WHAT THE TASK REQUIRES:
Your task is to transcribe the material that follows, line by line and exactly.

SOURCE INFORMATION:
(* ===== verification/E2eeStatus.v ===== *)
(** * Whether encryption works here

    Models [matrix/compat.py], which finds out which Matrix library and which cryptography are
    installed, [e2ee_utils.py], which puts that together with the configuration and the credentials,
    and [matrix/client_config.py].

    What is installed is the record [installation]; the cache of the result is left out.  The texts
    of the instructions are in; the program name in them is a parameter. *)

From Stdlib Require Import String.
From stdpp Require Import base tactics list numbers sets.
From S2P Require Import Prelude PyStr PyValue PyLib PurePath Paths ConfigEnv.
Open Scope Z_scope.

(** ** The library at hand *)

Inductive distribution := MatrixNio | MindroomNio | UnknownDistribution.
Inductive crypto_backend := BackendOlm | BackendVodozemac | BackendUnavailable | BackendUnknown.
#[export] Instance crypto_backend_eq_dec : EqDecision crypto_backend.
Proof. solve_decision. Defined.

(** Versions of the two distributions; which modules can be imported, with the attributes that are
    looked at: [ENCRYPTION_ENABLED] is None when it is missing or None, and else whether it is True. *)
Record installation := {
  in_matrix_nio : option pystr; in_mindroom_nio : option pystr; in_nio : bool;
  in_olm : bool; in_vodozemac : bool;
  in_crypto : option (bool * option bool);
  in_store : option bool;
  in_stop_sync : bool; in_receipt_marker : bool; in_allow_remote : bool }.

Record capabilities := {
  provider_name : pystr; provider_version : pystr; provider_distribution : distribution;
  backend : crypto_backend; encryption_available : bool;
  store_available : bool; sqlite_store_available : bool;
  olm_available : bool; vodozemac_available : bool;
  nio_crypto_available : bool; nio_crypto_encryption_enabled : option bool;
  nio_crypto_olm_device_available : bool;
  recommended_e2ee_extra : pystr; install_hint : pystr;
  both_known_providers_installed : bool;
  supports_stop_sync_forever : bool; supports_thread_receipts : bool; supports_authenticated_media : bool }.

Definition _detect_provider (i : installation) : pystr * pystr * distribution * bool :=
  match in_matrix_nio i, in_mindroom_nio i with
  | None, Some mindroom_version => (u "mindroom-nio", mindroom_version, MindroomNio, false)
  | Some matrix_version, None => (u "matrix-nio", matrix_version, MatrixNio, false)
  | Some matrix_version, Some mindroom_version =>
      (u "multiple nio providers installed",
       u "matrix-nio=" ++ matrix_version ++ u ", mindroom-nio=" ++ mindroom_version,
       UnknownDistribution, true)
  | None, None => (if in_nio i then u "nio" else u "unavailable", u "unknown", UnknownDistribution, false)
  end.

Definition _e2ee_install_guidance (d : distribution) (b : crypto_backend) (both : bool) : pystr * pystr :=
  if both then
    (u "one nio provider E2EE extra",
     u "matrix-nio and mindroom-nio are both installed; uninstall one nio namespace owner before enabling E2EE")
  else
    match d, b with
    | MindroomNio, _ | _, BackendVodozemac =>
        (u "mindroom-nio[e2e]",
         u "install mindroom-nio[e2e] / vodozemac as a replacement provider, not alongside matrix-nio")
    | MatrixNio, _ | _, BackendOlm => (u "matrix-nio[e2e]", u "install matrix-nio[e2e] / python-olm")
    | _, _ =>
        (u "nio provider E2EE extra",
         u "install the active nio provider's E2EE extra; no usable nio crypto backend was detected")
    end.

Definition _build_conflict_capabilities (provider_name provider_version : pystr) : capabilities :=
  let '(extra, hint) := _e2ee_install_guidance UnknownDistribution BackendUnavailable true in
  {| provider_name := provider_name; provider_version := provider_version;
     provider_distribution := UnknownDistribution; backend := BackendUnavailable;
     encryption_available := false; store_available := false; sqlite_store_available := false;
     olm_available := false; vodozemac_available := false; nio_crypto_available := false;
     nio_crypto_encryption_enabled := None; nio_crypto_olm_device_available := false;
     recommended_e2ee_extra := extra; install_hint := hint; both_known_providers_installed := true;
     supports_stop_sync_forever := false; supports_thread_receipts := false;
     supports_authenticated_media := false |}.

(** The cryptography of a distribution, and whether it is complete. *)
Definition choose_backend (d : distribution) (legacy_olm_ready vodozemac_ready olm_seen vodozemac_seen crypto : bool)
    : crypto_backend * bool :=
  match d with
  | MindroomNio =>
      if vodozemac_ready then (BackendVodozemac, true)
      else if vodozemac_seen then (BackendVodozemac, false)
      else if crypto then (BackendUnavailable, false) else (BackendUnknown, false)
  | MatrixNio =>
      if legacy_olm_ready then (BackendOlm, true)
      else if olm_seen then (BackendOlm, false)
      else if crypto then (BackendUnavailable, false) else (BackendUnknown, false)
  | UnknownDistribution =>
      if vodozemac_ready then (BackendVodozemac, true)
      else if legacy_olm_ready then (BackendOlm, true)
      else if vodozemac_seen then (BackendVodozemac, false)
      else if olm_seen then (BackendOlm, false)
      else if crypto then (BackendUnavailable, false) else (BackendUnknown, false)
  end.

Definition is_true (b : option bool) : bool := default false b.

TASK SOLUTION:
(* ===== verification/E2eeStatus.v ===== *)
(** * Whether encryption works here

    Models [matrix/compat.py], which finds out which Matrix library and which cryptography are
    installed, [e2ee_utils.py], which puts that together with the configuration and the credentials,
    and [matrix/client_config.py].

    What is installed is the record [installation]; the cache of the result is left out.  The texts
    of the instructions are in; the program name in them is a parameter. *)

From Stdlib Require Import String.
From stdpp Require Import base tactics list numbers sets.
From S2P Require Import Prelude PyStr PyValue PyLib PurePath Paths ConfigEnv.
Open Scope Z_scope.

(** ** The library at hand *)

Inductive distribution := MatrixNio | MindroomNio | UnknownDistribution.
Inductive crypto_backend := BackendOlm | BackendVodozemac | BackendUnavailable | BackendUnknown.
#[export] Instance crypto_backend_eq_dec : EqDecision crypto_backend.
Proof. solve_decision. Defined.

(** Versions of the two distributions; which modules can be imported, with the attributes that are
    looked at: [ENCRYPTION_ENABLED] is None when it is missing or None, and else whether it is True. *)
Record installation := {
  in_matrix_nio : option pystr; in_mindroom_nio : option pystr; in_nio : bool;
  in_olm : bool; in_vodozemac : bool;
  in_crypto : option (bool * option bool);
  in_store : option bool;
  in_stop_sync : bool; in_receipt_marker : bool; in_allow_remote : bool }.

Record capabilities := {
  provider_name : pystr; provider_version : pystr; provider_distribution : distribution;
  backend : crypto_backend; encryption_available : bool;
  store_available : bool; sqlite_store_available : bool;
  olm_available : bool; vodozemac_available : bool;
  nio_crypto_available : bool; nio_crypto_encryption_enabled : option bool;
  nio_crypto_olm_device_available : bool;
  recommended_e2ee_extra : pystr; install_hint : pystr;
  both_known_providers_installed : bool;
  supports_stop_sync_forever : bool; supports_thread_receipts : bool; supports_authenticated_media : bool }.

Definition _detect_provider (i : installation) : pystr * pystr * distribution * bool :=
  match in_matrix_nio i, in_mindroom_nio i with
  | None, Some mindroom_version => (u "mindroom-nio", mindroom_version, MindroomNio, false)
  | Some matrix_version, None => (u "matrix-nio", matrix_version, MatrixNio, false)
  | Some matrix_version, Some mindroom_version =>
      (u "multiple nio providers installed",
       u "matrix-nio=" ++ matrix_version ++ u ", mindroom-nio=" ++ mindroom_version,
       UnknownDistribution, true)
  | None, None => (if in_nio i then u "nio" else u "unavailable", u "unknown", UnknownDistribution, false)
  end.

Definition _e2ee_install_guidance (d : distribution) (b : crypto_backend) (both : bool) : pystr * pystr :=
  if both then
    (u "one nio provider E2EE extra",
     u "matrix-nio and mindroom-nio are both installed; uninstall one nio namespace owner before enabling E2EE")
  else
    match d, b with
    | MindroomNio, _ | _, BackendVodozemac =>
        (u "mindroom-nio[e2e]",
         u "install mindroom-nio[e2e] / vodozemac as a replacement provider, not alongside matrix-nio")
    | MatrixNio, _ | _, BackendOlm => (u "matrix-nio[e2e]", u "install matrix-nio[e2e] / python-olm")
    | _, _ =>
        (u "nio provider E2EE extra",
         u "install the active nio provider's E2EE extra; no usable nio crypto backend was detected")
    end.

Definition _build_conflict_capabilities (provider_name provider_version : pystr) : capabilities :=
  let '(extra, hint) := _e2ee_install_guidance UnknownDistribution BackendUnavailable true in
  {| provider_name := provider_name; provider_version := provider_version;
     provider_distribution := UnknownDistribution; backend := BackendUnavailable;
     encryption_available := false; store_available := false; sqlite_store_available := false;
     olm_available := false; vodozemac_available := false; nio_crypto_available := false;
     nio_crypto_encryption_enabled := None; nio_crypto_olm_device_available := false;
     recommended_e2ee_extra := extra; install_hint := hint; both_known_providers_installed := true;
     supports_stop_sync_forever := false; supports_thread_receipts := false;
     supports_authenticated_media := false |}.

(** The cryptography of a distribution, and whether it is complete. *)
Definition choose_backend (d : distribution) (legacy_olm_ready vodozemac_ready olm_seen vodozemac_seen crypto : bool)
    : crypto_backend * bool :=
  match d with
  | MindroomNio =>
      if vodozemac_ready then (BackendVodozemac, true)
      else if vodozemac_seen then (BackendVodozemac, false)
      else if crypto then (BackendUnavailable, false) else (BackendUnknown, false)
  | MatrixNio =>
      if legacy_olm_ready then (BackendOlm, true)
      else if olm_seen then (BackendOlm, false)
      else if crypto then (BackendUnavailable, false) else (BackendUnknown, false)
  | UnknownDistribution =>
      if vodozemac_ready then (BackendVodozemac, true)
      else if legacy_olm_ready then (BackendOlm, true)
      else if vodozemac_seen then (BackendVodozemac, false)
      else if olm_seen then (BackendOlm, false)
      else if crypto then (BackendUnavailable, false) else (BackendUnknown, false)
  end.

Definition is_true (b : option bool) : bool := default false b.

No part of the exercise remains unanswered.